#### WORK ORDER:
Set down exactly the lines of the listing below, please, beginning with the first and ending with the line that holds "From Stdlib Require Import Floats.SpecFloat.".

#### ENTRIES PROVIDED:
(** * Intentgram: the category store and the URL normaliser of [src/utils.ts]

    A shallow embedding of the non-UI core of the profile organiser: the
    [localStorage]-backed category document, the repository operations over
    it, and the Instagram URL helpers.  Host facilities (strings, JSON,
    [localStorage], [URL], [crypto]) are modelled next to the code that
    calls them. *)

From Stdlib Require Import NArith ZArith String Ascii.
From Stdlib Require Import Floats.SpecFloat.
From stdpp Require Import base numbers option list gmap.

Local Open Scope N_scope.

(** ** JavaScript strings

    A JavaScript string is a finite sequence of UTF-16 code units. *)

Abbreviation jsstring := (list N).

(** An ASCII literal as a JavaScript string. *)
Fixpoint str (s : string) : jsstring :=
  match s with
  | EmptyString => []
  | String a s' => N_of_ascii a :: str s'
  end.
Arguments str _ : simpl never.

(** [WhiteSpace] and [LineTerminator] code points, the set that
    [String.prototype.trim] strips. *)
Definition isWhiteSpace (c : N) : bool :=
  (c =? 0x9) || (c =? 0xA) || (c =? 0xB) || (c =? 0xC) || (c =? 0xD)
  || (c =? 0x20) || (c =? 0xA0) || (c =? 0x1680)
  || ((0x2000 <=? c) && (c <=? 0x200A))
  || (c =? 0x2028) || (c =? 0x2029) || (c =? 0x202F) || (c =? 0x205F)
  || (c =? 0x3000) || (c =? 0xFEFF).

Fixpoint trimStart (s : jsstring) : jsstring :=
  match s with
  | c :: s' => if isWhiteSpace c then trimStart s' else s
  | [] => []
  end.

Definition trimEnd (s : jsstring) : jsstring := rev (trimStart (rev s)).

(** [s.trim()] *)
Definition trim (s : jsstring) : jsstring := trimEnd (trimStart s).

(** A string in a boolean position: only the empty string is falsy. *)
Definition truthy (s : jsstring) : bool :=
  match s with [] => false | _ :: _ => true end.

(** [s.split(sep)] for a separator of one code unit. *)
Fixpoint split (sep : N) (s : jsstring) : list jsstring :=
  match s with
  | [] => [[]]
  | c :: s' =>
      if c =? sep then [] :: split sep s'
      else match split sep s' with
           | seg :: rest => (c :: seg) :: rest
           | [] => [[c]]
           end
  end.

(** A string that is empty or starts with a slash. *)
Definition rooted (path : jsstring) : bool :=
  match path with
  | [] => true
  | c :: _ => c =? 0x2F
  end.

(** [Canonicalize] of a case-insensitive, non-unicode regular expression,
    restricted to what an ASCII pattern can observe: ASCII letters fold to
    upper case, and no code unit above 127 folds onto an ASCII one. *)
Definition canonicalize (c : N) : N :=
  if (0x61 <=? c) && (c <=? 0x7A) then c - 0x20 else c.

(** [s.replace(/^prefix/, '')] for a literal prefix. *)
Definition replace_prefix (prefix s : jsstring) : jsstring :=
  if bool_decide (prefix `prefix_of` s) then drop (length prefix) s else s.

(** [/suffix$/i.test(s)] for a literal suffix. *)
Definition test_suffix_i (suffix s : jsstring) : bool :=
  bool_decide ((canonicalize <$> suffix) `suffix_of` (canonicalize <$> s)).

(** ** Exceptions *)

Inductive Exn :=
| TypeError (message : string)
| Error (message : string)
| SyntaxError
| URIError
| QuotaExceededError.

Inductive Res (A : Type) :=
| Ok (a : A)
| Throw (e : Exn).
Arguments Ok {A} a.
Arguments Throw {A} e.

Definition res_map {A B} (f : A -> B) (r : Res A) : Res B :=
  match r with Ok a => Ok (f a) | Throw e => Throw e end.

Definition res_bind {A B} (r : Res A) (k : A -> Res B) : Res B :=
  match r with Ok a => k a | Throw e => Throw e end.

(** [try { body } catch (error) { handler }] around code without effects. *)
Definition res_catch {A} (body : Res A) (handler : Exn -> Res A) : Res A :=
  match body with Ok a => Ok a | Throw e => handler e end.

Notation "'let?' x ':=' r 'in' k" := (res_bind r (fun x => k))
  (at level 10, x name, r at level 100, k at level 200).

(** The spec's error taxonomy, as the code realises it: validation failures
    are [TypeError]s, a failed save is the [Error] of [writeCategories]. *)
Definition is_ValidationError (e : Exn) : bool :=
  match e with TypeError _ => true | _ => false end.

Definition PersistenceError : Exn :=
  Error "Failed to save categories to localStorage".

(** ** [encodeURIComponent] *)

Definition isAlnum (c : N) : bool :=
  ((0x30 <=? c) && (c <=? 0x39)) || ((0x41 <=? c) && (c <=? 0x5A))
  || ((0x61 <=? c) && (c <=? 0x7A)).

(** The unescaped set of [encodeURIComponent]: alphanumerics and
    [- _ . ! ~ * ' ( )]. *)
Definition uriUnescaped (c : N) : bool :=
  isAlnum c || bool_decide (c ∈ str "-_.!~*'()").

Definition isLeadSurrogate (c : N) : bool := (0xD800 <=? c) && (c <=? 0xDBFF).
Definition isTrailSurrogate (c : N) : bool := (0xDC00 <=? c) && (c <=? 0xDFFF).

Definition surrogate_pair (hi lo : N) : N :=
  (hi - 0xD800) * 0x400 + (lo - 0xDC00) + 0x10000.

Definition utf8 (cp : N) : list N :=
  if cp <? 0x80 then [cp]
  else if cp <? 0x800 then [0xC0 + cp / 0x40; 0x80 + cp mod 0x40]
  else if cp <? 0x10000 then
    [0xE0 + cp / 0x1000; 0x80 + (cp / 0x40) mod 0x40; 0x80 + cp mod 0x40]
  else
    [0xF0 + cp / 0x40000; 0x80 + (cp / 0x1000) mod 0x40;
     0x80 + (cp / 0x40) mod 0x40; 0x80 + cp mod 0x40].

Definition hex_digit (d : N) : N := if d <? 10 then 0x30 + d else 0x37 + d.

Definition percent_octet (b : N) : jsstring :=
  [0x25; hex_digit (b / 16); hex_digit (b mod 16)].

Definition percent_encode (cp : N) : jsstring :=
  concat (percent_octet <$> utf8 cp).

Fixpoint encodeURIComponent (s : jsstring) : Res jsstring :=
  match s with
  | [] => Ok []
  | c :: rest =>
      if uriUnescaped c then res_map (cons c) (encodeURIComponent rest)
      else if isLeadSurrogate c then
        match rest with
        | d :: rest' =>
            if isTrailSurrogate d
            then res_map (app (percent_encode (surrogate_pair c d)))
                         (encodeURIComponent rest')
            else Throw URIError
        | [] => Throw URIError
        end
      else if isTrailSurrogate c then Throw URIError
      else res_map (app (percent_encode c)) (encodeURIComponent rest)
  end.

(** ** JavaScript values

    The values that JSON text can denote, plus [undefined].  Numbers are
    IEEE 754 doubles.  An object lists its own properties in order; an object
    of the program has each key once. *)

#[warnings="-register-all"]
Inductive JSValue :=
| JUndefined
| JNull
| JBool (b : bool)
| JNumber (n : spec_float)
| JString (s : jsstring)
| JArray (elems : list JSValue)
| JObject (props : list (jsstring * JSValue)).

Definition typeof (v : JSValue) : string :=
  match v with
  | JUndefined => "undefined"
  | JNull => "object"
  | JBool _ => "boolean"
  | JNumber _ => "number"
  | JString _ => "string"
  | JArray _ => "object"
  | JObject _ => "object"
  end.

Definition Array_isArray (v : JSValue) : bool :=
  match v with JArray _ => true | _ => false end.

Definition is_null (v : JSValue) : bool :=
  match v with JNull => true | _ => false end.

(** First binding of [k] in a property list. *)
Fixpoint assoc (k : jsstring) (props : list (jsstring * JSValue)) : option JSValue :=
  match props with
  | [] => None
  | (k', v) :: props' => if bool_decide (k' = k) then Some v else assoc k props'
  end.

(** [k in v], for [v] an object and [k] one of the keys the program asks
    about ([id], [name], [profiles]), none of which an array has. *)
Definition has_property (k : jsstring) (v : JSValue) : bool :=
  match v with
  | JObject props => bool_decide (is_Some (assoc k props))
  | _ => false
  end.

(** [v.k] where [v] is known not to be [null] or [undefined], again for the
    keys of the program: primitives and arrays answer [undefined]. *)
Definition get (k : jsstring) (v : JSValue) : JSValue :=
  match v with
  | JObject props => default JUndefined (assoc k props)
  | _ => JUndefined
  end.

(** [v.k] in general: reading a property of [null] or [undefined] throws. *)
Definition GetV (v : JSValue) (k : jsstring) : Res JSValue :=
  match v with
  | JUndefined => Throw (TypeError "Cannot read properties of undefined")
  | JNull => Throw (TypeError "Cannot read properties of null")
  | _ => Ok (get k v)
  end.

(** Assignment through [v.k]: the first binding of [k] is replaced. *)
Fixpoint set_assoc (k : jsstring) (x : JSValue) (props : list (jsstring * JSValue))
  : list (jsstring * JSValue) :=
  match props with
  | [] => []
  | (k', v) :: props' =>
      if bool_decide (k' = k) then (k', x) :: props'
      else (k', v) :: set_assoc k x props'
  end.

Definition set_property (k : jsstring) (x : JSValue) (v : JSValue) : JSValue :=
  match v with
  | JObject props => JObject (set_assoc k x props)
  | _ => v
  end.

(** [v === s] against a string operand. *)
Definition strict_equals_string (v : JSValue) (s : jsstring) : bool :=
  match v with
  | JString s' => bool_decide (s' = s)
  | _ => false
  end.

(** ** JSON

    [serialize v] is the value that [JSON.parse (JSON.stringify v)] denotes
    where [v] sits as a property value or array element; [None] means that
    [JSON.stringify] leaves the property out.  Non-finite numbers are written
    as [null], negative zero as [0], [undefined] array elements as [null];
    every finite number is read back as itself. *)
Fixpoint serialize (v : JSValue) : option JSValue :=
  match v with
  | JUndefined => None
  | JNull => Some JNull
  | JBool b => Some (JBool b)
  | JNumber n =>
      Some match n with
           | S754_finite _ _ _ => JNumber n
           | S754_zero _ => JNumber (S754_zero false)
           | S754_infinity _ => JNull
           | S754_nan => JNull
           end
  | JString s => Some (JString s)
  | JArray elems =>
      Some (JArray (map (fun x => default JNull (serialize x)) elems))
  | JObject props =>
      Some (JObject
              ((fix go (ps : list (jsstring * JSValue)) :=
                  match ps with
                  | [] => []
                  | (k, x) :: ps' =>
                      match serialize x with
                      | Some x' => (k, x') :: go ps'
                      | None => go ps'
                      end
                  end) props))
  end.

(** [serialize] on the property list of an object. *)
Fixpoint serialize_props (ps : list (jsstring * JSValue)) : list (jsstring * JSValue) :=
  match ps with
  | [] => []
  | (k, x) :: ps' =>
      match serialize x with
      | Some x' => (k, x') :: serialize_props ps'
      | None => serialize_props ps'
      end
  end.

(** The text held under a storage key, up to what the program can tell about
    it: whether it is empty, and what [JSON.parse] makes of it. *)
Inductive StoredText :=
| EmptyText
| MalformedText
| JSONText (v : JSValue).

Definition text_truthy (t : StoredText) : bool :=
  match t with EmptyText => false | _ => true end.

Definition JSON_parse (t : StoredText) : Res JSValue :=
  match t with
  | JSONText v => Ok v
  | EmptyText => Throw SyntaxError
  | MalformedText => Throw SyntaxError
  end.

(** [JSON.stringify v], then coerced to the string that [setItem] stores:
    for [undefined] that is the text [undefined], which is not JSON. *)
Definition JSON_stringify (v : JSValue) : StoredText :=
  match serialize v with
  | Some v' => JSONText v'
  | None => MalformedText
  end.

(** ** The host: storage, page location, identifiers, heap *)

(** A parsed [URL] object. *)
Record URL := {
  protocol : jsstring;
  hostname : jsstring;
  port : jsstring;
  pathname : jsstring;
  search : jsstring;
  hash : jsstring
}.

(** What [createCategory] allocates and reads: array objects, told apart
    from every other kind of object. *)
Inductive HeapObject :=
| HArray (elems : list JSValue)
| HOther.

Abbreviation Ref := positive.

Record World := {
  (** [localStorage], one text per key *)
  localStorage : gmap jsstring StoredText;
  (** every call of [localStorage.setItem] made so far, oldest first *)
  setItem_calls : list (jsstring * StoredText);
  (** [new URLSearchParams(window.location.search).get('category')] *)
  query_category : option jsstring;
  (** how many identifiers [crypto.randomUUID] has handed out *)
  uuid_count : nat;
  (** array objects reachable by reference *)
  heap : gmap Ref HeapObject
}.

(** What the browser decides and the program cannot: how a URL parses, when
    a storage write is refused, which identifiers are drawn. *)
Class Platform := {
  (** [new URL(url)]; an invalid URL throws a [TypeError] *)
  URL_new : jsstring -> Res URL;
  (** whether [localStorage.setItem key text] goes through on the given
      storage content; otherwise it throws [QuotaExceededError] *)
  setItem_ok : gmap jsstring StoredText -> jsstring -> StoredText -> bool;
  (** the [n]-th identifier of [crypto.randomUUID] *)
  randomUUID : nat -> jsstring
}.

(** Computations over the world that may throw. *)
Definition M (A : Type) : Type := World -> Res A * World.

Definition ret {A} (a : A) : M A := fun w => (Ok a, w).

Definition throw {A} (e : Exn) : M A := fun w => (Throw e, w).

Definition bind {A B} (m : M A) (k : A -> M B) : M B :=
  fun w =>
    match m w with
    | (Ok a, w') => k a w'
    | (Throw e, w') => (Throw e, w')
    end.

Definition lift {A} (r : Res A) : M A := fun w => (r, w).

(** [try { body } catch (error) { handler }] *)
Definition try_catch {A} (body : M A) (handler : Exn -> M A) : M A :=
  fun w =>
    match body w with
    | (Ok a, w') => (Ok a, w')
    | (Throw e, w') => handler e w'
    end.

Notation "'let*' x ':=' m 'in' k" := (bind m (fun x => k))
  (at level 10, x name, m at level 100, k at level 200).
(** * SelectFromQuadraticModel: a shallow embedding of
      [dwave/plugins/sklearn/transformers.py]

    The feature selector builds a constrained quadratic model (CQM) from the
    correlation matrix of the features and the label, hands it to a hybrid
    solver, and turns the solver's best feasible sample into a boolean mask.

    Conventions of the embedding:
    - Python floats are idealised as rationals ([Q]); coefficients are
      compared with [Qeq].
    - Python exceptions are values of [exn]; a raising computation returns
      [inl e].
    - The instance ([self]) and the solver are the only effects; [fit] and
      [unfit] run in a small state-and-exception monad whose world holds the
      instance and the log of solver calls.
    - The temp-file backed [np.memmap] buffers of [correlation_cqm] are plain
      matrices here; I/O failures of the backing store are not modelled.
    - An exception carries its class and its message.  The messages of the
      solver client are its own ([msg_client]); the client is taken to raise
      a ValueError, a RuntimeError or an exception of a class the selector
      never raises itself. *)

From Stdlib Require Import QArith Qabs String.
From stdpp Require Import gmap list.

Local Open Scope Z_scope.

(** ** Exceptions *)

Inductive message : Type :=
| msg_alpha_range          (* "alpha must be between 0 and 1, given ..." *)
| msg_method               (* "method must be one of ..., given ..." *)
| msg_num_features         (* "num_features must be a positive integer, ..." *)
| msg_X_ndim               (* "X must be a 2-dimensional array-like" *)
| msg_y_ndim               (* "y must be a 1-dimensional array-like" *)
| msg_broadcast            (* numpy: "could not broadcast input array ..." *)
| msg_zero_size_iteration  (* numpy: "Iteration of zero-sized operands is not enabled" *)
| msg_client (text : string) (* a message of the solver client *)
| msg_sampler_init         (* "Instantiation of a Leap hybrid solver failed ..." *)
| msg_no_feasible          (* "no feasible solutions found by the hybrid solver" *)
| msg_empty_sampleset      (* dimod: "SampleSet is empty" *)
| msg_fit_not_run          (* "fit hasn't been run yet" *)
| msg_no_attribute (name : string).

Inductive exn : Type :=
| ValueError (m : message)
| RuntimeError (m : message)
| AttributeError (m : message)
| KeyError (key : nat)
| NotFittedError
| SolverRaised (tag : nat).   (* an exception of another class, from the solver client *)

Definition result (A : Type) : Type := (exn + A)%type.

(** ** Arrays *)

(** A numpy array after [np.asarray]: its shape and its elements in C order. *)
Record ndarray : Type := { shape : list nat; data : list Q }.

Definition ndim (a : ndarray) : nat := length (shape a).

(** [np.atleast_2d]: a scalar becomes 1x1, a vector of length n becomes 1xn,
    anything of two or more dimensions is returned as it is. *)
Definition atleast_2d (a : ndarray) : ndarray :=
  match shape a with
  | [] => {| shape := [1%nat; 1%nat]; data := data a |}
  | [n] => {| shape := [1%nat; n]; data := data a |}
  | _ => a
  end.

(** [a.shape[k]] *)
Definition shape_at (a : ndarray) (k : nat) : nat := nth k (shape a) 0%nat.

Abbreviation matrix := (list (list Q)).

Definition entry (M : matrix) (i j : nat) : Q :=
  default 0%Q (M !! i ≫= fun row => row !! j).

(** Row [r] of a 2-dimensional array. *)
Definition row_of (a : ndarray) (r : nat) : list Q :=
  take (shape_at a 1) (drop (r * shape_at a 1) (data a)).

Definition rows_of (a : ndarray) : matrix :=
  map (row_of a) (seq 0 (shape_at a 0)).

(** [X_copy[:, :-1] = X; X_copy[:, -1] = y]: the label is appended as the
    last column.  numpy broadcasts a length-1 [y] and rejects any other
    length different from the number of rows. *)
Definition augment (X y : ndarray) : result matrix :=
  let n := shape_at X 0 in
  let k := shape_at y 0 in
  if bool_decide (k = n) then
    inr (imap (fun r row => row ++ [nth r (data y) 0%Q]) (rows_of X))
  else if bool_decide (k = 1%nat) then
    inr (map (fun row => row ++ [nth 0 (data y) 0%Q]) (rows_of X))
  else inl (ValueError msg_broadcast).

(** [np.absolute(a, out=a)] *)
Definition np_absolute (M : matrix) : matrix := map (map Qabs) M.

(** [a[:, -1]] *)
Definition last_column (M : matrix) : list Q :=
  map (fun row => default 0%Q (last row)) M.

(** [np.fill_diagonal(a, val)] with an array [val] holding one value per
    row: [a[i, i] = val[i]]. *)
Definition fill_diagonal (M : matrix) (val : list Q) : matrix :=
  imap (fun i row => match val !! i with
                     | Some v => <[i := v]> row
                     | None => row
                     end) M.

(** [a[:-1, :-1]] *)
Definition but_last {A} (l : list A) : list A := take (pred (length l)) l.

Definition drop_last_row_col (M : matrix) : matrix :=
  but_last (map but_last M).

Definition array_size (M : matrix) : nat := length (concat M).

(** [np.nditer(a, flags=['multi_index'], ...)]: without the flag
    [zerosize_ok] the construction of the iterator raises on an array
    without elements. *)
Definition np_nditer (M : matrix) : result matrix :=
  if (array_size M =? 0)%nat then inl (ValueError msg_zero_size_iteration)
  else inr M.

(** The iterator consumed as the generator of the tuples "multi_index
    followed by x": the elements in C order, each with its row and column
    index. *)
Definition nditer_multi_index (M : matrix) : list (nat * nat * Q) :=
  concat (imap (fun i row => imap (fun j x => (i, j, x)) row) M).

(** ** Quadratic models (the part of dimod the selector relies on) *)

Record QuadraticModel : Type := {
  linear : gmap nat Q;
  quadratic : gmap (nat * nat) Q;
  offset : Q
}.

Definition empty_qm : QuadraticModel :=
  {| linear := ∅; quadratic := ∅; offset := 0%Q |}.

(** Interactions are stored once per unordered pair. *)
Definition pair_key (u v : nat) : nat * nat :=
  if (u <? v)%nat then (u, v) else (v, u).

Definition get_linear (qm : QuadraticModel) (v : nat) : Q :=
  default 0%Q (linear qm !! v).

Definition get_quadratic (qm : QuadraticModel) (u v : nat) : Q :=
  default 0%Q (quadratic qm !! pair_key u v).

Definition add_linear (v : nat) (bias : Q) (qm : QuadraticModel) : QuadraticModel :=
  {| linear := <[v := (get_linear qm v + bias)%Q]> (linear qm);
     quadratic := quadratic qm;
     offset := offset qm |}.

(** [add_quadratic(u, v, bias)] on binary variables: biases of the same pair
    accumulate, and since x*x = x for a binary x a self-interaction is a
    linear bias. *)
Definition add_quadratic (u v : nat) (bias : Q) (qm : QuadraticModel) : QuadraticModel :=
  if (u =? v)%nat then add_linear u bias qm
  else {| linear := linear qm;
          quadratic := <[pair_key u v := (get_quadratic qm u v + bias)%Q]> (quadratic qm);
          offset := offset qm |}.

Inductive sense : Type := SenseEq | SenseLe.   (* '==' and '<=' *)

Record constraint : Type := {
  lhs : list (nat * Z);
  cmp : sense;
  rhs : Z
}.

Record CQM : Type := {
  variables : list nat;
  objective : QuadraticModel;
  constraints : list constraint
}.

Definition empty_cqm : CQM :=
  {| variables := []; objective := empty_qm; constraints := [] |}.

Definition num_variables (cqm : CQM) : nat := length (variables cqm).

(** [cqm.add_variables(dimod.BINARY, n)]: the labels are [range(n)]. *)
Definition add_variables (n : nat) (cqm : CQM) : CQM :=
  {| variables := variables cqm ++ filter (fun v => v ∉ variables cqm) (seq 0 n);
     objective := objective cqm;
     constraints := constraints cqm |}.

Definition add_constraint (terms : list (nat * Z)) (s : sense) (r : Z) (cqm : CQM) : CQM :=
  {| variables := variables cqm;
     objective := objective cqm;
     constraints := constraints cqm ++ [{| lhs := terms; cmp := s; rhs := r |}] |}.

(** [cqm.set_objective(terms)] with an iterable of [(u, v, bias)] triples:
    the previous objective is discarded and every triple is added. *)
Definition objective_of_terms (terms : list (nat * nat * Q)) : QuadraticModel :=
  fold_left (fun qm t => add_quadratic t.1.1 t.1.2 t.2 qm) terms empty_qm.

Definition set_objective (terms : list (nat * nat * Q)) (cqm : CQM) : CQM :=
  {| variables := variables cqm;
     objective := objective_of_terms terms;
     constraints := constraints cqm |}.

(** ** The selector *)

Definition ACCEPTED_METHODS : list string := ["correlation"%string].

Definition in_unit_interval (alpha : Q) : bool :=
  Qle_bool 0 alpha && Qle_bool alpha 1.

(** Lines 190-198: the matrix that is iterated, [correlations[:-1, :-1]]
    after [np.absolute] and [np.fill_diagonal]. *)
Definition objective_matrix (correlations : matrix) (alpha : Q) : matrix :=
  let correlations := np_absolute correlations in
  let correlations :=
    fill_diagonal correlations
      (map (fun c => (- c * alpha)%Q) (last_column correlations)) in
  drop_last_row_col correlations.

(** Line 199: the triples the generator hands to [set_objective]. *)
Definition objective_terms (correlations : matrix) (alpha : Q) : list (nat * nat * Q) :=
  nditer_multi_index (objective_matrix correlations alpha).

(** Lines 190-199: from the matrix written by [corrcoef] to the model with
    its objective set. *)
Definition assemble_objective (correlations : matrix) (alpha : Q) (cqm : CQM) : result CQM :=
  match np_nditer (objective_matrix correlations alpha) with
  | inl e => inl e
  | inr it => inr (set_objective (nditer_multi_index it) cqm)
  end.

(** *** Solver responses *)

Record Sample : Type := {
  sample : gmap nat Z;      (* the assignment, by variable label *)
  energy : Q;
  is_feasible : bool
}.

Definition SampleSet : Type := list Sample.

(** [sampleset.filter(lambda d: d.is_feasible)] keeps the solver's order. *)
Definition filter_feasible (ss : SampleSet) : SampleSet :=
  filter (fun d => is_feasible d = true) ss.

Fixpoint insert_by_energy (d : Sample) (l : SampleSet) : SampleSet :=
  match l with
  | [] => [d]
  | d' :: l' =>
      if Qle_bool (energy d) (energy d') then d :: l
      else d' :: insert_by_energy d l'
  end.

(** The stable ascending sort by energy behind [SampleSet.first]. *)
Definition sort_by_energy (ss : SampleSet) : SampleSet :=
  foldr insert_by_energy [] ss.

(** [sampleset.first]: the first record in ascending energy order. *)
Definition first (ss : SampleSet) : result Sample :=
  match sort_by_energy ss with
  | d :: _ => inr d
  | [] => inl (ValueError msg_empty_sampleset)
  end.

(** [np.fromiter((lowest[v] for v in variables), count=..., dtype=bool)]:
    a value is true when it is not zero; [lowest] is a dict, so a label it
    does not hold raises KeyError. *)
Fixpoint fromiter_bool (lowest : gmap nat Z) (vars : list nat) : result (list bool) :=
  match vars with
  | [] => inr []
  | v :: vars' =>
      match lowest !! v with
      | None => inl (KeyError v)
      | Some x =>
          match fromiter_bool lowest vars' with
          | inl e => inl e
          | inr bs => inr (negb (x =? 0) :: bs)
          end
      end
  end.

#### SOLUTION FOR THIS EXERCISE:
(** * Intentgram: the category store and the URL normaliser of [src/utils.ts]

    A shallow embedding of the non-UI core of the profile organiser: the
    [localStorage]-backed category document, the repository operations over
    it, and the Instagram URL helpers.  Host facilities (strings, JSON,
    [localStorage], [URL], [crypto]) are modelled next to the code that
    calls them. *)

From Stdlib Require Import NArith ZArith String Ascii.
From Stdlib Require Import Floats.SpecFloat.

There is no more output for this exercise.